The NHS in England is implementing a series of reforms in response to the Cass Review into gender identity services for children and young people, including introducing new service models and collaborative care arrangements. Our study provides information on trends in recording of gender dysphoria/incongruence and common co-occurring conditions in primary care, and can help to inform the development of local and national services. These developments should include appropriate support and guidance for primary care services, which will frequently be the first point of contact and will be responsible for coordinating care, often in the context of lengthy waits for specialist assessment. Local support networks will need to be robust as, despite the rapid increase in recorded prevalence over the last decade, gender dysphoria/incongruence remains uncommon under the age of 19 and direct clinical experience for most general practice staff is likely to remain limited.
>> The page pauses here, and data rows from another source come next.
(** A failure is the one for a missing assertion, which is then the whole
    trace, or it stands for a call [done(err, user, info)] with falsy [err]
    and [user], made by a run of the callback that was started earlier in
    the trace: nothing the verifier or the transport says leads to the
    Fail outcome.  Once the outbound call is made, the failures reported
    are those of the callback's runs, one for one and in order. *)
Theorem fail_is_bad_request_or_from_callback (self : StrategyInstance) (req : Request) :
  (forall (before after : list Event) (info : JsVal),
     authenticate self req = before ++ Report (Fail info) :: after ->
     (info = BadRequestError (JStr "Missing assertion")
      /\ before = [] /\ after = []
      /\ outbound (authenticate self req) = [])
     \/ (exists args err user,
           In (CallVerify args) before
           /\ made_call (_verify self args) err user info
           /\ truthy err = false
           /\ truthy user = false))
  /\ (outbound (authenticate self req) <> [] ->
      List.filter is_fail (outcomes (authenticate self req))
      = List.filter is_fail
          (flat_map (fun args => callback_outcomes (_verify self args))
                    (verify_calls (authenticate self req)))).
Proof.
  split.
  - intros before after info Heq.
    destruct (authenticate_report self req _ _ _ Heq)
      as [(Ho & -> & -> & Hmissing) | (_ & [[e He] | (args & Hin & Ho)])];
      try discriminate.
    + left. injection Ho as ->. repeat split.
      rewrite authenticate_outbound.
      destruct Hmissing as [-> | (params & -> & ->)]; reflexivity.
    + apply callback_outcome_origin in Ho
        as [[e He] | (err & user & info' & Hcall & Ho)]; [discriminate|].
      symmetry in Ho. apply resolution_fail in Ho as (-> & Herr & Huser).
      right. exists args, err, user. repeat split; assumption.
  - apply authenticate_exact. reflexivity.
Qed.

(** An ['error'] on the request object, which has no listener, leads to
    no outcome at all, and the callback is not called. *)
Theorem request_error_reports_nothing (self : StrategyInstance) (req : Request)
    (params : Body) (e : JsVal) :
  body req = Some params ->
  truthy (assertion_of self params) = true ->
  _https self (verify_options (verify_query self (assertion_of self params)))
              (verify_query self (assertion_of self params))
  = RequestError e ->
  outcomes (authenticate self req) = []
  /\ verify_calls (authenticate self req) = [].
Proof.
  intros Hbody Hassertion Htransport.
  rewrite (authenticate_sends self req params Hbody Hassertion), Htransport.
  split; reflexivity.
Qed.

(** *** What the constructor's options do *)

(** The assertion is read, own entry or inherited property, from the field
    named by the [assertionField] option, and from [assertion] when the
    option is absent or empty. *)
Theorem assertion_field_defaults (options : Options) (verify : Verify)
    (self : StrategyInstance) (params : Body) :
  Strategy options (Some verify) = Normal self ->
  ((fields options !! "assertionField" = None
    \/ fields options !! "assertionField" = Some (JStr "")) ->
   assertion_of self params = read params "assertion")
  /\ (forall field : string,
        fields options !! "assertionField" = Some (JStr field) ->
        field <> "" ->
        assertion_of self params = read params field).
Proof.
  intros Hnew. unfold Strategy in Hnew. destruct (negb _); [discriminate|].
  injection Hnew as <-. unfold assertion_of, opt, or_else. simpl. split.
  - intros [-> | ->]; reflexivity.
  - intros field -> Hne. simpl.
    destruct (String.eqb field "") eqn:E; [|reflexivity].
    apply String.eqb_eq in E. contradiction.
Qed.

(** The [passReqToCallback] option is tested for truthiness: any truthy
    value, not only [true], puts the request first among the callback's
    arguments, and any falsy value leaves it out. *)
Theorem passReqToCallback_is_tested_for_truthiness (options : Options) (verify : Verify)
    (self : StrategyInstance) (req : Request) (params : Body)
    (chunks : list Chunk) (result email flag : JsVal) :
  Strategy options (Some verify) = Normal self ->
  fields options !! "passReqToCallback" = Some flag ->
  body req = Some params ->
  truthy (assertion_of self params) = true ->
  _https self (verify_options (verify_query self (assertion_of self params)))
              (verify_query self (assertion_of self params))
  = Response (map Data chunks ++ [End]) ->
  JSON_parse (received chunks) = Normal result ->
  get result "status" = Normal (JStr "okay") ->
  get result "email" = Normal email ->
  verify_calls (authenticate self req)
  = [if truthy flag then [AReq req; AVal email; ADone] else [AVal email; ADone]].
Proof.
  intros Hnew Hflag Hbody Hassertion Htransport Hparse Hstatus Hemail.
  rewrite (okay_trace self req params Hbody Hassertion chunks Htransport result email)
    by assumption.
  simpl. rewrite verify_calls_reports.
  unfold Strategy in Hnew. destruct (negb _); [discriminate|].
  injection Hnew as <-. unfold verify_args, opt. simpl. rewrite Hflag. reflexivity.
Qed.

End Strategy.

Example parse_okay_response :
  Fixture.parse_flat (Fixture.okay_response "user@example.com")
  = Normal (JObj [("status", JStr "okay"); ("email", JStr "user@example.com")]).
Proof. reflexivity. Qed.

Example parse_truncated_response :
  Fixture.parse_flat "{" = Throw Fixture.SyntaxError.
Proof. reflexivity. Qed.

Example example_strategy_constructed t verify :
  Strategy t (Fixture.example_options t) (Some verify)
  = Normal (Fixture.example_strategy t verify).
Proof. reflexivity. Qed.

Example escape_audience : escape "http://example.com" = "http%3A%2F%2Fexample.com".
Proof. reflexivity. Qed.


(** ** Concrete runs *)

Import Fixture.

Local Abbreviation assertion_abc := (plain {["assertion" := JStr "abc"]}).

Local Abbreviation returns_ok := (fun o : Outcome => @eq_refl (option JsVal) None).

(** The strategy for [http://example.com] handling a request whose body
    holds the assertion ["abc"], with the given answer and callback. *)
Local Abbreviation attempt transport verify :=
  (authenticate parse_flat ascii_text returning (example_strategy transport verify) (request_with "abc")).

Local Abbreviation okay_attempt verify :=
  (attempt (answering [okay_response "user@example.com"]) verify).

Local Abbreviation okay_strategy verify :=
  (example_strategy (answering [okay_response "user@example.com"]) verify).

Local Abbreviation okay_result :=
  (JObj [("status", JStr "okay"); ("email", JStr "user@example.com")]).

Lemma resolution_decides_outcome_witness :
  outcomes (okay_attempt (calls_back (Error_ "database down") alice JUndefined))
  = [Error (Error_ "database down")]
  /\ outcomes (okay_attempt (calls_back JNull (JBool false) (JStr "unknown user")))
     = [Fail (JStr "unknown user")]
  /\ outcomes (okay_attempt (calls_back_later JNull alice JUndefined))
     = [Success alice JUndefined].
Proof.
  split; [|split].
  - refine (proj1 (resolution_decides_outcome parse_flat ascii_text returning returns_ok
                     (okay_strategy (calls_back (Error_ "database down") alice JUndefined))
                     (request_with "abc") assertion_abc eq_refl eq_refl
                     (map Bytes [okay_response "user@example.com"]) eq_refl
                     okay_result (JStr "user@example.com") (Error_ "database down") alice JUndefined
                     eq_refl eq_refl eq_refl _) _).
    + left. split; reflexivity.
    + reflexivity.
  - refine (proj1 (proj2 (resolution_decides_outcome parse_flat ascii_text returning returns_ok
                     (okay_strategy (calls_back JNull (JBool false) (JStr "unknown user")))
                     (request_with "abc") assertion_abc eq_refl eq_refl
                     (map Bytes [okay_response "user@example.com"]) eq_refl
                     okay_result (JStr "user@example.com") JNull (JBool false) (JStr "unknown user")
                     eq_refl eq_refl eq_refl _)) _ _).
    + left. split; reflexivity.
    + reflexivity.
    + reflexivity.
  - refine (proj2 (proj2 (resolution_decides_outcome parse_flat ascii_text returning returns_ok
                     (okay_strategy (calls_back_later JNull alice JUndefined))
                     (request_with "abc") assertion_abc eq_refl eq_refl
                     (map Bytes [okay_response "user@example.com"]) eq_refl
                     okay_result (JStr "user@example.com") JNull alice JUndefined
                     eq_refl eq_refl eq_refl _)) _ _).
    + right. split; reflexivity.
    + reflexivity.
    + reflexivity.
Defined.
Levels of observed anxiety and depression have been increasing in children and young people in general over the last two decades for complex and contested reasons, challenging health, education and social services, and those experiencing gender dysphoria/incongruence are at particular risk. Future research should address the aetiology, pathways to diagnosis and interactions of these conditions, and explore other mental health issues and adverse social circumstances not examined in this study. Our findings highlight the need to provide comprehensive assessments, which should include screening for co-occurring conditions, of children and young people experiencing gender dysphoria/incongruence when they present to primary care, and where appropriate, for effective, coordinated interventions, supported by timely secondary and tertiary care, to address their wider mental health needs.